DATA FOR REVIEW: Begin
(* ===== verification/VpnDenials.v ===== *)
(** * The audit aggregator for refused packets

    internal/server/vpn_denials.go: refusals are folded into windowed buckets,
    at most [maxKeys] of them, and past that into one overflow bucket per class.
    Clock readings are explicit (nanoseconds; Go subtracts monotonic readings),
    and so is the order in which a sweep visits Go's maps.  The calls of the
    audit repository's [Create] are recorded in [ag_writes]; the arguments of
    [json.Marshal] are kept as a record. *)

From stdpp Require Import base list gmap sets strings finite relations.
From Stdlib Require Import Ascii.
From S2P Require Import Prelude GoStrings GoNet VpnPolicy.
Local Open Scope Z_scope.

Definition vpnDenialSubnetBits : Z := 24.
Definition vpnDenialIPv6SubnetBits : Z := 48.
Definition vpnDenialDefaultWindow : Z := 60 * 1000000000.
Definition vpnDenialDefaultMaxKeys : Z := 4096.

(** [dn_Dest] is a [netip.Addr] as its bytes; the zero [Addr] is empty. *)
Record vpnDenial := mkDenial {
  dn_PeerID : bytes;
  dn_Class : ErrorClass;
  dn_Reason : bytes;
  dn_Protocol : bytes;
  dn_Dest : bytes;
  dn_Port : Z;
}.

Record denialKey := mkDenialKey {
  dk_peerID : bytes;
  dk_class : ErrorClass;
  dk_subnet : bytes;
  dk_protocol : bytes;
}.

#[global] Instance denialKey_eq_dec : EqDecision denialKey.
Proof. solve_decision. Defined.

#[global] Instance denialKey_countable : Countable denialKey.
Proof.
  apply (inj_countable' (fun k => (dk_peerID k, dk_class k, dk_subnet k, dk_protocol k))
    (fun '(p, c, s, q) => mkDenialKey p c s q)). by intros [].
Defined.

Record denialBucket := mkDenialBucket {
  bk_key : denialKey;
  bk_reason : bytes;
  bk_port : Z;
  bk_count : Z;
  bk_peers : gset bytes;
  bk_windowStart : Z;
}.

(** What an audit row says of its bucket: the number of peers of an aggregated
    one, or the peer, protocol, range and port. *)
Inductive denialSubject :=
| AggregatedPeers (peers : Z)
| OnePeer (peerID protocol subnet : bytes) (port : Z).

Record denialDetails := mkDetails {
  dd_errorClass : ErrorClass;
  dd_count : Z;
  dd_windowMs : Z;
  dd_aggregated : bool;
  dd_reason : option bytes;
  dd_subject : denialSubject;
}.

Record denialEntry := mkAudit {
  en_resourceID : bytes;
  en_details : denialDetails;
}.

Record denialAggregator := mkAggregator {
  ag_audits : bool;
  ag_window : Z;
  ag_maxKeys : Z;
  ag_buckets : gmap denialKey denialBucket;
  ag_overflow : gmap ErrorClass denialBucket;
  ag_closed : bool;
  ag_failureLogged : bool;
  ag_writes : list denialEntry;
}.

(** [audits] tells whether there is a repository. *)
Definition newDenialAggregator (audits : bool) (window maxKeys : Z) : denialAggregator :=
  mkAggregator audits (if window <=? 0 then vpnDenialDefaultWindow else window)
    (if maxKeys <=? 0 then vpnDenialDefaultMaxKeys else maxKeys) ∅ ∅ false false [].

Definition with_buckets (a : denialAggregator) (bs : gmap denialKey denialBucket)
    (os : gmap ErrorClass denialBucket) : denialAggregator :=
  mkAggregator (ag_audits a) (ag_window a) (ag_maxKeys a) bs os (ag_closed a) (ag_failureLogged a) (ag_writes a).

(** [netip.Prefix.Masked().String()] of the address cut to its range. *)
Definition vpnDenialSubnet (dest : bytes) : bytes :=
  match length dest with
  | 4%nat => ip4_string (zip_with byte_and dest (CIDRMask vpnDenialSubnetBits 32)) ++ #"/24"
  | 16%nat => ip6_string (zip_with byte_and dest (CIDRMask vpnDenialIPv6SubnetBits 128)) ++ #"/48"
  | _ => #"unknown"
  end.

Definition renderLocked (a : denialAggregator) (b : denialBucket) : denialEntry :=
  let aggregated := bool_decide (dk_peerID (bk_key b) = []) in
  mkAudit (dk_peerID (bk_key b))
    (mkDetails (dk_class (bk_key b)) (bk_count b) (Z.quot (ag_window a) 1000000) aggregated
      (if bool_decide (bk_reason b = []) then None else Some (bk_reason b))
      (if aggregated then AggregatedPeers (Z.of_nat (size (bk_peers b)))
       else OnePeer (dk_peerID (bk_key b)) (dk_protocol (bk_key b)) (dk_subnet (bk_key b)) (bk_port b))).

Section sweeps.
Context {K : Type} `{Countable K}.

(** One loop of a sweep: render and remove the buckets that are [due], in the
    order the map is visited. *)
Definition sweep_map (a : denialAggregator) (due : denialBucket -> bool) (order : list K)
    (m : gmap K denialBucket) : list denialEntry * gmap K denialBucket :=
  foldl (fun acc k =>
    match acc.2 !! k with
    | Some b => if due b then (acc.1 ++ [renderLocked a b], delete k acc.2) else acc
    | None => acc
    end) ([], m) order.
End sweeps.

Definition expired (a : denialAggregator) (now : Z) (b : denialBucket) : bool :=
  now - bk_windowStart b >=? ag_window a.

Definition sweep_both (a : denialAggregator) (due : denialBucket -> bool) (ko : list denialKey) (co : list ErrorClass) :
    list denialEntry * denialAggregator :=
  let '(e1, bs) := sweep_map a due ko (ag_buckets a) in
  let '(e2, os) := sweep_map a due co (ag_overflow a) in
  (e1 ++ e2, with_buckets a bs os).

Definition sweepExpiredLocked (a : denialAggregator) (now : Z) (ko : list denialKey) (co : list ErrorClass) :
    list denialEntry * denialAggregator :=
  sweep_both a (expired a now) ko co.

Definition sweepAllLocked (a : denialAggregator) (ko : list denialKey) (co : list ErrorClass) :
    list denialEntry * denialAggregator :=
  sweep_both a (fun _ => true) ko co.

Definition overflow_bucket (d : vpnDenial) (now : Z) : denialBucket :=
  mkDenialBucket (mkDenialKey [] (dn_Class d) [] []) (dn_Reason d) 0 1 {[dn_PeerID d]} now.

Definition overflowLocked (a : denialAggregator) (d : vpnDenial) (now : Z) : list denialEntry * denialAggregator :=
  match ag_overflow a !! dn_Class d with
  | None => ([], with_buckets a (ag_buckets a) (<[dn_Class d := overflow_bucket d now]> (ag_overflow a)))
  | Some b =>
      if now - bk_windowStart b >=? ag_window a then
        ([renderLocked a b], with_buckets a (ag_buckets a) (<[dn_Class d := overflow_bucket d now]> (delete (dn_Class d) (ag_overflow a))))
      else
        ([], with_buckets a (ag_buckets a)
          (<[dn_Class d := mkDenialBucket (bk_key b) (bk_reason b) (bk_port b) (bk_count b + 1)
              (if bool_decide (dn_PeerID d = []) then bk_peers b else {[dn_PeerID d]} ∪ bk_peers b)
              (bk_windowStart b)]> (ag_overflow a)))
  end.

Definition denial_key (d : vpnDenial) : denialKey :=
  mkDenialKey (dn_PeerID d) (dn_Class d) (vpnDenialSubnet (dn_Dest d)) (dn_Protocol d).

Definition full (a : denialAggregator) : bool := Z.of_nat (size (ag_buckets a)) >=? ag_maxKeys a.

(** The end of [recordLocked]: a new bucket, or overflow when there is no room. *)
Definition record_new (a : denialAggregator) (d : vpnDenial) (now : Z) : list denialEntry * denialAggregator :=
  if full a then overflowLocked a d now
  else ([], with_buckets a (<[denial_key d := mkDenialBucket (denial_key d) (dn_Reason d) (dn_Port d) 1 ∅ now]> (ag_buckets a)) (ag_overflow a)).

Definition recordLocked (a : denialAggregator) (d : vpnDenial) (now : Z) (ko : list denialKey) (co : list ErrorClass) :
    list denialEntry * denialAggregator :=
  let '(due, a) := if full a then sweepExpiredLocked a now ko co else ([], a) in
  let key := denial_key d in
  match ag_buckets a !! key with
  | Some b =>
      if now - bk_windowStart b <? ag_window a then
        (due, with_buckets a
          (<[key := mkDenialBucket (bk_key b) (bk_reason b) (bk_port b) (bk_count b + 1) (bk_peers b) (bk_windowStart b)]> (ag_buckets a))
          (ag_overflow a))
      else
        let '(more, a') := record_new (with_buckets a (delete key (ag_buckets a)) (ag_overflow a)) d now in
        (due ++ [renderLocked a b] ++ more, a')
  | None => let '(more, a') := record_new a d now in (due ++ more, a')
  end.

(** [create] is the answer of the repository to each write. *)
Definition write (a : denialAggregator) (create : denialEntry -> bool) (due : list denialEntry) : denialAggregator :=
  mkAggregator (ag_audits a) (ag_window a) (ag_maxKeys a) (ag_buckets a) (ag_overflow a) (ag_closed a)
    (ag_failureLogged a || existsb (fun e => negb (create e)) due) (ag_writes a ++ due).

Definition Record_ (a : denialAggregator) (d : vpnDenial) (now : Z) (ko : list denialKey) (co : list ErrorClass)
    (create : denialEntry -> bool) : denialAggregator :=
  if negb (ag_audits a) then a
  else if ag_closed a then a
  else let '(due, a) := recordLocked a d now ko co in write a create due.

Definition Flush (a : denialAggregator) (ko : list denialKey) (co : list ErrorClass) (create : denialEntry -> bool) : denialAggregator :=
  if negb (ag_audits a) then a
  else let '(due, a) := sweepAllLocked a ko co in write a create due.

Definition set_closed (a : denialAggregator) : denialAggregator :=
  mkAggregator (ag_audits a) (ag_window a) (ag_maxKeys a) (ag_buckets a) (ag_overflow a) true (ag_failureLogged a) (ag_writes a).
DATA FOR REVIEW: End
» EXERCISE DIRECTIONS
The lines to return are those in the records above that hold the word "vpnDenialDefaultWindow".

» WRITTEN RESPONSE
Definition vpnDenialDefaultWindow : Z := 60 * 1000000000.
  mkAggregator audits (if window <=? 0 then vpnDenialDefaultWindow else window)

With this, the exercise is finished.